I suggested it was a dream.
The next day, after
Jean’s body was gone, I called my dear friend Muriel. From the very first of my journey with Jean, Muriel
has been my advisor, my sounding board, my supporter & my touchstone. Muriel took her own journey with her mother Daisy,
& guided me as I traveled with Jean.
I texted Muriel that
morning. We had been in daily touch –
she knew that Jean had an upper respiratory infection & a UTI & that I
was navigating the health care labyrinth.
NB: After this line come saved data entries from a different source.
(* ===== verification/AcceptorWork.v ===== *)
(** * Pending work of a stopping listener

    A listener that is stopping has no outstanding accept, and a deadline: the
    grace timer is armed, or it has expired and its completion is queued, or
    every connection that is not finished is about to be closed by force.  Every
    connection that is not finished is in [m_sessions]. *)

From S2P Require Import Prelude Errors Effect Options Endpoint Status Observers ListenerBase.
From S2P Require Import ListenerFacts Connection AcceptorFacts Acceptor AcceptorSessions.

Local Open Scope Z_scope.

Definition live (s : listener_state.t) : Prop :=
  s = listener_state.starting \/ s = listener_state.running.

Definition unfinished (w : aworld) (c : nat) : Prop :=
  exists x, a_connections (w_ext w) !! c = Some x /\ cn_finished x = false.

Definition queued (w : aworld) (t : acceptor_task) : Prop :=
  exists ex, (ex, TExt t) ∈ w_queue w.

Definition Covered (w : aworld) : Prop := forall c, unfinished w c -> c ∈ m_sessions (w_ext w).

Definition no_accept (w : aworld) : Prop := countb is_accept (a_io (w_ext w)) = 0%nat.

Definition Deadline (w : aworld) : Prop :=
  (exists d, IoShutdownTimer d ∈ a_io (w_ext w)) \/
  (exists ec, failed ec = false /\ queued w (TShutdownTimer ec)) \/
  (forall c, unfinished w c -> queued w (TConnForceClose c)).

Record Work (w : aworld) : Prop := {
  wk_covered : Covered w;
  wk_closed : ~ live (m_state w) -> no_accept w;
  wk_deadline : m_state w = listener_state.stopping -> Deadline w }.

(** ** Changes that keep it *)

Record frame (w w' : aworld) : Prop := {
  fr_state : m_state w' = m_state w;
  fr_io : a_io (w_ext w') = a_io (w_ext w);
  fr_queue x : x ∈ w_queue w -> x ∈ w_queue w';
  fr_sessions : m_sessions (w_ext w') = m_sessions (w_ext w);
  fr_open c : unfinished w' c -> unfinished w c }.

Lemma frame_refl w : frame w w.
Proof. by split. Qed.

Lemma frame_trans w1 w2 w3 : frame w1 w2 -> frame w2 w3 -> frame w1 w3.
Proof. intros [] []. split; (congruence || auto). Qed.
I had shared the story of Jean’s dream /
hallucination,
When I called her,
Muriel said I knew what you were going to say before I opened the text.
Puzzled, I asked her
how. And when she answered, I understood:
Because her son came to her.
I can’t explain it,
but I have always known that it would be my brother John who would come for Jean.
Years ago, when Jean’s
friend Marilee Marks asked If you could choose which of your children you
would spend the rest of your life with, who would you choose?
Jean answered John.
I have never been able to fathom why
she told me that story – I was still in high school & a little pissed she
did not pick me.
It was John who came
& stayed the night with her, who helped her let go, who led her home.
My journey with Jean
isn’t over. She is too much a part of
me, of who I am, of who I need to become.
The scripture I asked
my sister to have read at Jean’s service was from 1 Corinthians (First
Corinthians, not One Corinthians – that whole Two Corinthians thing infuriated
her), because it was the way our mother lived her life:
Love is patient, love is kind. It does not
envy, it does not boast, it is not proud. It does not dishonor others, it is
not self-seeking, it is not easily angered, it keeps no record of wrongs. Love
does not delight in evil but rejoices with the truth. It always protects,
always trusts, always hopes, always perseveres. Love never fails.
Jean is at peace,
without pain or limitations or frustration.
As promised, Love & her Faith never failed her.